Desde el inicio de su existencia, el hombre ha luchado por enfrentar y dar solución a innumerables problemas de su actividad cotidiana. Entre ellos, muchos que nos parecen difíciles de afrontar pero que con grandes dosis de inteligencia, persistencia y creatividad, nos abren nuevos horizontes. Es por ello que, en este espacio, tratamos de compartir con usted algunos consejos ante esas múltiples “demandas”.
Piel sensitiva… ¡Mucho cuidado!
Esta piel es muy delicada, ligeramente seca y pronta a reacciones alérgicas. Los cambios de temperatura y los cosméticos fuertes o abrasivos le provocan irritación. Las personas con este tipo de piel necesitan usar productos sin alcohol o protectores solares. El tipo de crema que deberán utilizar serán las de almendras o hidratantes. Es una piel que necesita un cuidado especial.
¿Ralladuras en tus muebles de madera?
Puedes solucionar estos daños superficiales en tus muebles de madera. Y, muy fácilmente. Tan sólo frota la zona afectada con dientes de ajo. Cuando logres rellenar las marcas, deja secar durante un buen rato y luego eliminas el sobrante de ajo con un pañito grueso o esponja suave. A continuación y, si lo deseas, aplicas pintura acorde al color de la madera. Verás que, en ese espacio de tu mueble, nunca existieron rayaduras.
Contra las manchas amarillas y marcas de fotos antiguas…
Existe una solución y es aplicar un algodón mojado en leche tibia. Luego, secarás tu foto con un papel suave.
Colocación de empapelados en las paredes: ¡Frío! ¡Frío!
¿Deseas evitar que no se arruguen en el momento de colocarlos? Pues, con antelación y unas horas antes de realizar esta acción, guarda los rollos de empapelado en… tu refrigerador.

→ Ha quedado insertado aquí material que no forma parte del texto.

(* ===== verification/QuadList.v ===== *)
(** * A graph as a list of quads

    An instance of the graph database on which paths are evaluated: the batch is
    written when it is closed.  It satisfies the laws of the interface. *)

From S2P Require Import Prelude Provenance.
Open Scope Z_scope.

Section Eval.
Context (g : list Quad).

(** The objects of the quads with a subject, and the subjects of those with an object. *)
Definition objects (keep : string → bool) (x : string) : list string :=
  omap (fun q => if bool_decide (Subject q = x) && keep (Predicate q) then Object q else None) g.

Definition subjects (pred : string) (x : string) : list string :=
  omap (fun q => if bool_decide (Object q = Some x) && bool_decide (Predicate q = pred) then Some (Subject q) else None) g.

(** The ends of a path, with the tagged vertices. *)
Fixpoint eval (p : Path) : list (list (string * string) * string) :=
  match p with
  | StartPath v => [([], v)]
  | OutAll p => eval p ≫= fun '(tags, x) => pair tags <$> objects (fun _ => true) x
  | Out p pred => eval p ≫= fun '(tags, x) => pair tags <$> objects (fun e => bool_decide (e = pred)) x
  | In p pred => eval p ≫= fun '(tags, x) => pair tags <$> subjects pred x
  | Tag p name => (fun '(tags, x) => ((name, x) :: tags, x)) <$> eval p
  | Back p name =>
    eval p ≫= fun '(tags, _) => omap (fun '(n, y) => if bool_decide (n = name) then Some (tags, y) else None) tags
  end.

(** The vertices at a number of steps. *)
Fixpoint level (pred : string) (n : nat) (x : string) : list string :=
  match n with
  | O => [x]
  | S n => objects (fun e => bool_decide (e = pred)) x ≫= level pred n
  end.

Definition follow (pred : string) (depth : nat) (x : string) : list string :=
  seq 1 depth ≫= fun n => level pred n x.

End Eval.

#[export] Instance quad_list : Graph (list Quad) := {
  Writer := list Quad * list Quad;
  NewWriter g := (g, []);
  WriteQuad w q := ((w.1, w.2 ++ [q]), Ok tt);
  CloseWriter w := (w.1 ++ w.2, Ok tt);
  graph_of w := w.1;
  AllValues g p := Ok (eval g p).*2;
  FirstValue g p := Ok (head (eval g p).*2);
  FollowRecursive g v pred limit :=
    Ok (match v with
        | None => []
        | Some x => follow g pred (if limit =? -1 then length g else Z.to_nat limit) x
        end);
}.

(** ** Paths *)

Section Laws.
Context (g : list Quad).
Implicit Types (x y : string).
Let has (q : Quad) : Prop := q ∈ g.

Lemma elem_of_objects keep x y :
  y ∈ objects g keep x ↔ ∃ pred, keep pred = true ∧ mkQuad x pred (Some y) ∈ g.
Proof.
  unfold objects. rewrite list_elem_of_omap. split.
  - intros ([s p o] & Hq & Hf). cbn in Hf. case_bool_decide; [|done]. cbn in Hf. destruct (keep p) eqn:E; [|done].
    subst. by exists p.
  - intros (p & Hk & Hq). eexists. split; [done|]. cbn. by rewrite bool_decide_eq_true_2, Hk by done.
Qed.

Lemma elem_of_subjects pred x y : y ∈ subjects g pred x ↔ mkQuad y pred (Some x) ∈ g.
Proof.
  unfold subjects. rewrite list_elem_of_omap. split.
  - intros ([s p o] & Hq & Hf). cbn in Hf. case_bool_decide; [|done]. case_bool_decide; [|done]. cbn in Hf. by simplify_eq.
  - intros Hq. eexists. split; [done|]. cbn. by rewrite !bool_decide_eq_true_2 by done.
Qed.

Lemma eval_reaches p tags x : (tags, x) ∈ eval g p ↔ reaches has p tags x.
Proof.
  revert tags x. induction p as [v|p IH|p IH pred|p IH pred|p IH name|p IH name]; intros tags x; cbn [eval].
  - rewrite list_elem_of_singleton. split; [intros [= -> ->]; constructor|by inversion 1].
  - rewrite list_elem_of_bind. split.
    + intros ([tags' y] & (z & [= -> ->] & (pred & _ & Hz)%elem_of_objects)%list_elem_of_fmap & Hy%IH). by econstructor.
    + inversion 1 as [|p' tags' y pred z Hr Hq| | | |]; subst. exists (tags, y). split; [|by apply IH].
      apply list_elem_of_fmap. exists x. split; [done|]. apply elem_of_objects. by exists pred.
  - rewrite list_elem_of_bind. split.
    + intros ([tags' y] & (z & [= -> ->] & (pr & ->%bool_decide_eq_true & Hz)%elem_of_objects)%list_elem_of_fmap & Hy%IH).
      by econstructor.
    + inversion 1 as [| |p' tags' y pr z Hr Hq| | |]; subst. exists (tags, y). split; [|by apply IH].
      apply list_elem_of_fmap. exists x. split; [done|]. apply elem_of_objects. exists pred. by rewrite bool_decide_eq_true_2.
  - rewrite list_elem_of_bind. split.
    + intros ([tags' y] & (z & [= -> ->] & Hz%elem_of_subjects)%list_elem_of_fmap & Hy%IH). by econstructor.
    + inversion 1 as [| | |p' tags' y pr z Hr Hq| |]; subst. exists (tags, y). split; [|by apply IH].
      apply list_elem_of_fmap. exists x. split; [done|]. by apply elem_of_subjects.
  - rewrite list_elem_of_fmap. split.
    + intros ([tags' y] & [= -> ->] & Hy%IH). by constructor.
    + inversion 1 as [| | | |p' tags' y nm Hr|]; subst. exists (tags', x). split; [done|]. by apply IH.
  - rewrite list_elem_of_bind. split.
    + intros ([tags' y] & ([n z] & Hz & Hf)%list_elem_of_omap & Hy%IH). case_bool_decide; [|done]. simplify_eq. by econstructor.
    + inversion 1 as [| | | | |p' tags' y nm z Hr Htag]; subst. exists (tags, y). split; [|by apply IH].
      apply list_elem_of_omap. exists (name, x). split; [done|]. by rewrite bool_decide_eq_true_2.
Qed.

(** ** Repeated steps *)

Lemma elem_of_level pred n x y : y ∈ level g pred n x ↔ steps has pred n x y.
Proof.
  revert x. induction n as [|n IH]; intros x; cbn [level steps].
  - rewrite list_elem_of_singleton. split; congruence.
  - rewrite list_elem_of_bind. split.
    + intros (z & Hz%IH & (pr & ->%bool_decide_eq_true & Hq)%elem_of_objects). by exists z.
    + intros (z & Hq & Hz%IH). exists z. split; [done|]. apply elem_of_objects. exists pred. by rewrite bool_decide_eq_true_2.
Qed.

Lemma elem_of_follow pred depth x y :
  y ∈ follow g pred depth x ↔ ∃ n, (1 ≤ n ≤ depth)%nat ∧ steps has pred n x y.
Proof.
  unfold follow. rewrite list_elem_of_bind. setoid_rewrite elem_of_level. setoid_rewrite elem_of_seq.
  split; intros (n & H); exists n; intuition lia.
Qed.

(** A walk through vertices that are all different. *)
Fixpoint walk (pred : string) (x : string) (l : list string) (y : string) : Prop :=
  match l with
  | [] => x = y
  | z :: l => mkQuad x pred (Some z) ∈ g ∧ walk pred z l y
  end.

Lemma walk_steps pred x l y : walk pred x l y → steps has pred (length l) x y.
Proof. revert x. induction l as [|z l IH]; intros x; cbn; [done|]. intros [Hq Hw]. exists z. auto. Qed.

Lemma walk_snoc pred x l y z : walk pred x l y → mkQuad y pred (Some z) ∈ g → walk pred x (l ++ [z]) z.
Proof. revert x. induction l as [|w l IH]; intros x; cbn; [by intros ->|]. intros [? ?] ?. auto. Qed.

Lemma walk_prefix pred x l1 z l2 y : walk pred x (l1 ++ z :: l2) y → walk pred x (l1 ++ [z]) z.
Proof. revert x. induction l1 as [|w l1 IH]; intros x; cbn; [by intros [? _]|]. intros [? ?]. auto. Qed.

Lemma walk_objects pred x l y : walk pred x l y → ∀ z, z ∈ l → Some z ∈ Object <$> g.
Proof.
  revert x. induction l as [|w l IH]; intros x Hw z Hz; [by inversion Hz|]. cbn in Hw. destruct Hw as [Hq Hw].
  apply elem_of_cons in Hz as [->|Hz]; [|by eapply IH]. apply list_elem_of_fmap. by exists (mkQuad x pred (Some w)).
Qed.

Lemma steps_last pred n x y : steps has pred (S n) x y → ∃ z, steps has pred n x z ∧ mkQuad z pred (Some y) ∈ g.
Proof.
  revert x. induction n as [|n IH]; intros x (z & Hq & Hs).
  - cbn in Hs. subst. by exists x.
  - destruct (IH z Hs) as (w & ? & ?). exists w. split; [|done]. by exists z.
Qed.

Lemma steps_walk pred n x y : (1 ≤ n)%nat → steps has pred n x y → ∃ l, l ≠ [] ∧ NoDup l ∧ walk pred x l y.
Proof.
  revert y. induction n as [|n IH]; intros y Hn Hs; [lia|]. apply steps_last in Hs as (z & Hs & Hq).
  destruct n as [|n].
  - cbn in Hs. subst z. exists [y]. split_and!; [done|apply NoDup_singleton|done].
  - destruct (IH z) as (l & Hne & Hnd & Hw); [lia|done|]. destruct (decide (y ∈ l)) as [Hin|Hin].
    + apply list_elem_of_split in Hin as (l1 & l2 & ->). exists (l1 ++ [y]). split_and!; [by destruct l1| |by eapply walk_prefix].
      rewrite cons_middle, app_assoc in Hnd. by apply NoDup_app in Hnd as [? _].
    + exists (l ++ [y]). split_and!; [by destruct l| |by eapply walk_snoc].
      apply NoDup_app. split_and!; [done| |apply NoDup_singleton]. set_solver.
Qed.

Lemma steps_bound pred n x y : (1 ≤ n)%nat → steps has pred n x y →
  ∃ m, (1 ≤ m ≤ length g)%nat ∧ steps has pred m x y.
Proof.
  intros Hn Hs. destruct (steps_walk _ _ _ _ Hn Hs) as (l & Hne & Hnd & Hw). exists (length l). split; [|by apply walk_steps].
  split; [by destruct l; cbn; [|lia]|].
  rewrite <- (length_fmap Some l), <- (length_fmap Object g). apply submseteq_length, NoDup_submseteq.
  - by apply NoDup_fmap_2; [apply _|].
  - intros o (z & -> & Hz)%list_elem_of_fmap. by eapply walk_objects.
Qed.

End Laws.

Lemma quad_batch g qs b : foldl (fun w q => (WriteQuad (G := list Quad) w q).1) (g, b) qs = (g, b ++ qs).
Proof.
  revert b. induction qs as [|q qs IH]; intros b; cbn [foldl]; [by rewrite app_nil_r|].
  cbn [WriteQuad quad_list fst snd]. by rewrite IH, <- app_assoc.
Qed.

#[export] Program Instance quad_list_laws : GraphLaws (list Quad) := {
  has_quad g q := q ∈ g;
}.
Next Obligation.
  intros g p. eexists. split; [reflexivity|]. intros x. rewrite list_elem_of_fmap. split.
  - intros ([tags y] & -> & Hy%eval_reaches). by exists tags.
  - intros [tags Hr%eval_reaches]. by exists (tags, x).
Qed.
Next Obligation.
  intros g p. eexists. split; [reflexivity|]. destruct (eval g p) as [|[tags y] l] eqn:E; cbn.
  - intros x tags Hr%eval_reaches. rewrite E in Hr. by inversion Hr.
  - exists tags. apply eval_reaches. rewrite E. by left.
Qed.
Next Obligation.
  intros g v pred limit Hl. eexists. split; [reflexivity|]. setoid_rewrite elem_of_follow.
  destruct (limit =? -1) eqn:El; (split; [intros x (n & Hn & Hs); exists n; split; [split; [lia|]|done]; lia|]);
    intros x n _ [Hn Hw] Hs.
  - destruct (steps_bound g pred n v x Hn Hs) as (m & ? & ?). by exists m.
  - exists n. split; [lia|done].
Qed.
Next Obligation.
  intros g qs q. cbn [NewWriter quad_list]. rewrite quad_batch. cbn. auto.
Qed.
Next Obligation.
  intros g qs g' q. cbn [NewWriter quad_list]. rewrite quad_batch. cbn. intros [= <-]. by rewrite elem_of_app.
Qed.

Moros y cristianos. ¡!Exquisitos!!
Ingredientes (Para ocho raciones):
Frijoles negros 1/2 libra
Agua 5 tazas
Ají 2 unidades
Masa de puerco 1/2 libra
Grasa de puerco 4 cucharadas
Cebolla 1/2 libra
Ajo (diente) 3 unidades
Sal 4 cucharaditas
Orégano 1/4 cucharadita
Comino 1/4 cucharadita
Arroz 1 libra
Chicharrones de empella de puerco 2 onzas
Preparación
Lave los frijoles y remójelos en el agua con 1 ají desde la noche anterior o por lo menos un par de horas antes. Cocine los frijoles en la misma agua del remojo hasta que ablanden. Cuele los frijoles y separe 3 tazas del agua de los frijoles. Corte la masa de puerco en trocitos y sofríala hasta que suelte la grasa. Si fuera necesario, añádale 1 o 2 cucharadas de manteca hasta tener 4 cucharadas de grasa y sofría en ella cebolla, ajo, y ají picaditos y molidos. Añada los frijoles, las 3 tazas de agua de los frijoles, la sal, y el orégano y el comino, tostados y machacados en el mortero. Cuando empiece a hervir, añada el arroz lavado y ligeramente sofrito con la mitad de los chicharrones de empella de puerco. Déjelo a fuego mediano tapado hasta que se ablande.
Finalmente y, al momento de servirlo, añádale el resto de los chicharrones fritos y la grasa que suelten al freírse.